EXERCISE
Locate the word "done" in the entries below, then gather every line that holds it.

Dataset entries
_ _ _ _ _

Definition run_task (protocol : bytes) m (k : task) : t :=
  match k with
  | Fetch connected read => fetch_task protocol m connected read
  | Serve accepted content write close => serve_task protocol m accepted content write close
  | Receive accepted read => receive_task protocol m accepted read
  | SendOffer connected payload write close => offer_task protocol m connected payload write close
  end.

Definition task_direction (k : task) : UtpDirectionLabel :=
  match k with Fetch _ _ | Receive _ _ => Inbound | Serve _ _ _ _ | SendOffer _ _ _ _ => Outbound end.

(** A connection was made for an offer whose content is not there any more. *)
Definition unfilled (k : task) : bool :=
  match k with SendOffer true payload _ _ => negb (is_ok payload) | _ => false end.

Lemma send_reports p m content write close :
  exists o, (send_utp_content p m content write close).1 = run [(p, Outcome Outbound o)] m.
Proof.
  destruct write as [n|]; cbn; [|by exists FailedDataTx]. unfold send_utp_content.
  destruct (negb _); [by exists FailedDataTx|]. destruct close; [by exists Success|by exists FailedShutdown].
Qed.

(** A task reports the start of a transfer and one end of it, an offer without content
    only the start. *)
Lemma task_reports p m k :
  exists o, run_task p m k
  = run (if unfilled k then [(p, ActiveInc (task_direction k))]
         else [(p, ActiveInc (task_direction k)); (p, Outcome (task_direction k) o)]) m.
Proof.
  destruct k as [[] []|[] content write close|[] []|[] [payload|e|] write close]; cbn [run_task unfilled is_ok negb task_direction];
    try (unfold fetch_task, receive_task, serve_task, offer_task; cbn [negb];
         first [by exists Success | by exists FailedDataTx | by exists FailedConnection]).
  - unfold serve_task; cbn [negb]. destruct (send_reports p (report_utp_active_inc p m Outbound) content write close) as [o ->].
    by exists o.
  - unfold offer_task; cbn [negb]. destruct (send_reports p (report_utp_active_inc p m Outbound) payload write close) as [o ->].
    by exists o.
Qed.

Definition run_tasks (l : list (bytes * task)) m : t := foldl (fun m pk => run_task pk.1 m pk.2) m l.

Definition unfilled_offers (p : bytes) (l : list (bytes * task)) : Z :=
  foldr (fun pk n => (if decide (pk.1 = p) then Z.b2z (unfilled pk.2) else 0) + n) 0 l.

Lemma times_app {A} `{EqDecision A} (view : report -> option A) p a l1 l2 :
  times view p a (l1 ++ l2) = times view p a l1 + times view p a l2.
Proof. unfold times. induction l1 as [|x l1 IH]; [done|]. cbn [app foldr]. rewrite IH. lia. Qed.

Lemma tasks_reports l m : exists rs, run_tasks l m = run rs m /\ Z.of_nat (length rs) <= 2 * Z.of_nat (length l)
  /\ forall p d, times as_start p d rs - times as_end p d rs
    = if decide (d = Outbound) then unfilled_offers p l else 0.
Proof.
  revert m. induction l as [|[q k] l IH]; intros m.
  { exists []. split_and!; [done|done|]. intros p d. by destruct (decide _). }
  unfold run_tasks. cbn [foldl fst snd]. destruct (task_reports q m k) as [o Ek]. rewrite Ek. fold (run_tasks l).
  set (rs0 := if unfilled k then _ else _) in *. destruct (IH (run rs0 m)) as (rs & Hrun & Hlen & Hc).
  exists (rs0 ++ rs). split_and!.
  - unfold run in *. by rewrite foldl_app.
  - rewrite length_app. cbn [length]. assert (length rs0 <= 2)%nat by (unfold rs0; destruct (unfilled k); simpl; lia). lia.
  - intros p d. rewrite !times_app. specialize (Hc p d). cbn [unfilled_offers foldr fst snd].
    fold (unfilled_offers p l).
    assert (H0 : times as_start p d rs0 - times as_end p d rs0
      = if decide (d = Outbound) then if decide (q = p) then Z.b2z (unfilled k) else 0 else 0).
    { unfold rs0, times. destruct (unfilled k) eqn:Eu; cbn [foldr fst snd as_start as_end];
        destruct k as [| | |[]]; try discriminate Eu; cbn [task_direction] in *; repeat case_decide; naive_solver. }
    destruct (decide (d = Outbound)); lia.
Qed.

(** When all transfers of a network have ended, its gauge of inbound streams is back at
    zero, but the one of outbound streams stays at the number of offers that a peer accepted
    and whose content was not there any more when it was to be sent. *)
Theorem finished_transfers l p :
  Z.of_nat (length l) < 2 ^ 60 ->
  active p (run_tasks l new) Inbound = 0 /\ active p (run_tasks l new) Outbound = unfilled_offers p l.
Proof.
  intros Hl. destruct (tasks_reports l new) as (rs & -> & Hlen & Hc).
  pose proof (counted_active _ _ (run_counted rs ltac:(lia))) as Ha. rewrite !Ha, !Hc. done.
Qed.

End Counting.

(** Content that was evicted between the offer and its acceptance. *)
Lemma evicted_content_unfilled `{E : EnrLib} `{CK : OverlayContentKey} {St : Type} `{CS : !ContentStore St}
    `{LB : Leb128} (st : St) key_bytes key cid write close :
  key_try_from key_bytes = Ok key -> store_get st key = Ok None ->
  unfilled (SendOffer true (OverlayContent.offer_payload st
    {| accept_connection_id := cid; accept_content_keys := [true] |}
    (Request.Offer {| content_keys := [key_bytes] |})) write close) = true.
Proof. intros Hk Hg. cbn [unfilled]. unfold OverlayContent.offer_payload, OverlayContent.provide_requested_content.
  cbn [content_keys res_all accept_content_keys]. rewrite Hk. cbn [map_err zip zip_with OverlayContent.provide_items].
  by rewrite Hg. Qed.
End Reports.

(** The networks of a node report under different names. *)
Lemma protocol_text_inj : Inj (=) (=) WireJson.protocol_text.
Proof. by intros [] []. Qed.

(** ** Storage metrics *)

(** The numbers of type [f64]: conversion, literals (an integer and its decimals), division,
    multiplication, comparison, and the texts of [{:.n}] and [{}]. *)
Class F64 := {
  f64 : Type;
  f64_of_Z : Z -> f64;
  f64_literal : Z -> nat -> f64;
  f64_div : f64 -> f64 -> f64;
  f64_mul : f64 -> f64 -> f64;
  f64_ge : f64 -> f64 -> bool;
  f64_fixed : nat -> f64 -> bytes;
  f64_show : f64 -> bytes;
}.

(** A decimal number that may be negative. *)
Definition show_i64 (z : Z) : bytes := if z <? 0 then str "-" ++ show_u64 (- z) else show_u64 z.

Module StorageMetrics.
Section Reporter.
Context `{F : F64}.

Record t := mk {
  content_storage_usage_bytes : gmap bytes f64;
  total_storage_usage_bytes : gmap bytes f64;
  storage_capacity_bytes : gmap bytes f64;
  radius_ratio : gmap bytes f64;
  entry_count : gmap (list bytes) Z;
}.

Definition BYTES_IN_MB_F64 : f64 := f64_mul (f64_literal 10000 1) (f64_literal 10000 1).

Definition new : t := mk ∅ ∅ ∅ ∅ ∅.
Definition gauge (g : gmap bytes f64) (protocol : bytes) : f64 := default (f64_of_Z 0) (g !! protocol).

Context (protocol : bytes).
Implicit Types (m : t).

Definition report_content_data_storage_bytes m (b : f64) : t :=
  mk (<[protocol := b]> (content_storage_usage_bytes m)) (total_storage_usage_bytes m) (storage_capacity_bytes m)
    (radius_ratio m) (entry_count m).
Definition report_total_storage_usage_bytes m (b : f64) : t :=
  mk (content_storage_usage_bytes m) (<[protocol := b]> (total_storage_usage_bytes m)) (storage_capacity_bytes m)
    (radius_ratio m) (entry_count m).
Definition report_storage_capacity_bytes m (b : f64) : t :=
  mk (content_storage_usage_bytes m) (total_storage_usage_bytes m) (<[protocol := b]> (storage_capacity_bytes m))
    (radius_ratio m) (entry_count m).

(** [U256::byte] and [u32::from_be_bytes]. *)
Definition u256_byte (z : Z) (i : Z) : Z := Z.land (Z.shiftr z (8 * i)) 255.
Definition u32_from_be_bytes (l : list Z) : Z := foldl (fun acc b => 256 * acc + b) 0 l.

Definition radius_int (radius : Z) : Z :=
  let radius_high_bytes := [u256_byte radius 31; u256_byte radius 30; u256_byte radius 29; u256_byte radius 28] in
  u32_from_be_bytes radius_high_bytes.
Definition report_radius m (radius : Z) : t :=
  let coverage_ratio := f64_div (f64_of_Z (radius_int radius)) (f64_of_Z (U32_MOD - 1)) in
  mk (content_storage_usage_bytes m) (total_storage_usage_bytes m) (storage_capacity_bytes m)
    (<[protocol := coverage_ratio]> (radius_ratio m)) (entry_count m).

Definition set_entry_count m (c : gmap (list bytes) Z) : t :=
  mk (content_storage_usage_bytes m) (total_storage_usage_bytes m) (storage_capacity_bytes m) (radius_ratio m) c.
Definition report_entry_count m (count : Z) : res Empty_set t :=
  if count <? 2 ^ 63 then Ok (set_entry_count m (<[[protocol] := count]> (entry_count m))) else Panic.
Definition increase_entry_count m : t := set_entry_count m (gauge_inc (entry_count m) [protocol]).
Definition decrease_entry_count m : t := set_entry_count m (gauge_dec (entry_count m) [protocol]).

Definition precision_for_percentage (percent : f64) : nat :=
  if f64_ge percent (f64_literal 100 1) then 0
  else if f64_ge percent (f64_literal 10 1) then 1
  else if f64_ge percent (f64_literal 1 1) then 2
  else if f64_ge percent (f64_literal 1 2) then 3
  else 4.

Definition get_summary m : bytes :=
  let radius_percent := f64_mul (gauge (radius_ratio m) protocol) (f64_literal 1000 1) in
  str "radius=" ++ f64_fixed (precision_for_percentage radius_percent) radius_percent
  ++ str "% content=" ++ f64_fixed 1 (f64_div (gauge (content_storage_usage_bytes m) protocol) BYTES_IN_MB_F64)
  ++ str "/" ++ f64_show (f64_div (gauge (storage_capacity_bytes m) protocol) BYTES_IN_MB_F64)
  ++ str "mb #=" ++ show_i64 (value_of (entry_count m) [protocol])
  ++ str " disk=" ++ f64_fixed 1 (f64_div (gauge (total_storage_usage_bytes m) protocol) BYTES_IN_MB_F64) ++ str "mb".
End Reporter.
End StorageMetrics.

(** What the history storage reports of its entries: one more when it has inserted content,
    one less for each that it evicts. *)
Module HistoryReports.
Import HistoryStorage.
Section History.
Context `{F : F64} (protocol : bytes).
Context `{SQ : SqlLib} `{X : HexLib} `{KS : HistoryContentKey.HistoryKeySsz} `{HL : HashLib}.
Implicit Types (self : HistoryStorage.t) (m : StorageMetrics.t).

Definition evict_report m : StorageMetrics.t := StorageMetrics.decrease_entry_count protocol m.

Fixpoint prune_reports (fuel : nat) self (farthest_content_id : option bytes) m : StorageMetrics.t :=
  if negb (capacity_reached self) then m
  else
    match fuel, farthest_content_id with
    | S fuel, Some id_to_remove =>
        match does_eviction_cause_under_capacity self id_to_remove with
        | Ok false =>
            let self := evict self id_to_remove in
            let m := evict_report m in
            match find_farthest_content_id self with
            | Ok None => prune_reports fuel (set_radius self Distance_ZERO) farthest_content_id m
            | Ok (Some farthest) =>
                prune_reports fuel (set_radius self (distance_to_content_id self farthest)) (Some farthest) m
            | _ => m
            end
        | _ => m
        end
    | _, _ => m
    end.

Definition store_reports self (key : HistoryContentKey.t) (value : bytes) m : StorageMetrics.t :=
  let content_id := HistoryContentKey.content_id key in
  if radius self <? distance_to_content_id self content_id then m
  else
    let content_key := trim_0x (hex_encode (HistoryContentKey.into key)) in
    match db_insert self content_id content_key value with
    | Ok self =>
        let m := StorageMetrics.increase_entry_count protocol m in
        match find_farthest_content_id self with
        | Ok farthest => prune_reports (S (length (db self))) self farthest m
        | _ => m
        end
    | _ => m
    end.

Definition entries m : Z := value_of (StorageMetrics.entry_count m) [protocol].

Lemma evict_entries e m : entries m < 2 ^ 63 -> - 2 ^ 63 <= entries m - Z.of_nat e ->
  entries (Nat.iter e evict_report m) = entries m - Z.of_nat e.
Proof.
  induction e as [|e IH]; intros H1 H2; simpl; [lia|].
  set (m' := Nat.iter e evict_report m) in *. specialize (IH H1 ltac:(lia)).
  unfold entries, evict_report, StorageMetrics.decrease_entry_count, gauge_dec. cbn [StorageMetrics.entry_count StorageMetrics.set_entry_count].
  rewrite Reports.value_insert, decide_True by done. fold (entries m'). fold (entries m).
  rewrite Reports.wrap_i64_small; lia.
Qed.

(** A pruning that ends well reports as many evictions as it counts. *)
Lemma prune_reports_count fuel : forall self farthest k self' n m,
  prune_loop fuel self farthest k = Some (self', Ok n) ->
  exists e, n = k + Z.of_nat e /\ prune_reports fuel self farthest m = Nat.iter e evict_report m.
Proof.
  induction fuel as [|fuel IH]; intros self farthest k self' n m; cbn [prune_loop prune_reports];
    destruct (negb _); try done; try (intros [= _ ->]; exists 0%nat; split; [lia|done]).
  destruct farthest as [id|]; [|done].
  destruct (does_eviction_cause_under_capacity _ _) as [[]| |]; [intros [= _ ->]; exists 0%nat; split; [lia|done]| |done..].
  destruct (find_farthest_content_id _) as [[far|]| |]; [| |done..];
    intros [e [-> ->]]%(IH _ _ _ _ _ (evict_report m)); exists (S e); (split; [lia|]); symmetry; apply Nat.iter_succ_r.
Qed.

Context `{!SqlLibOk SQ} `{!HexLibOk X} `{!HashLibOk HL}.

Lemma insert_length row l :
  length (insert_or_ignore row l) = (length l + if existsb (fun r => bool_decide (content_id_long r = content_id_long row)) l then 0 else 1)%nat.
Proof. unfold insert_or_ignore. destruct (existsb _ l); [lia|]. rewrite length_app. simpl. lia. Qed.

_ _ _ _ _

RESPONSE TO THIS TASK
Proof. unfold times. induction l1 as [|x l1 IH]; [done|]. cbn [app foldr]. rewrite IH. lia. Qed.
  { exists []. split_and!; [done|done|]. intros p d. by destruct (decide _). }
  pose proof (counted_active _ _ (run_counted rs ltac:(lia))) as Ha. rewrite !Ha, !Hc. done.
  rewrite Reports.value_insert, decide_True by done. fold (entries m'). fold (entries m).
    destruct (negb _); try done; try (intros [= _ ->]; exists 0%nat; split; [lia|done]).
  destruct farthest as [id|]; [|done].
  destruct (does_eviction_cause_under_capacity _ _) as [[]| |]; [intros [= _ ->]; exists 0%nat; split; [lia|done]| |done..].
  destruct (find_farthest_content_id _) as [[far|]| |]; [| |done..];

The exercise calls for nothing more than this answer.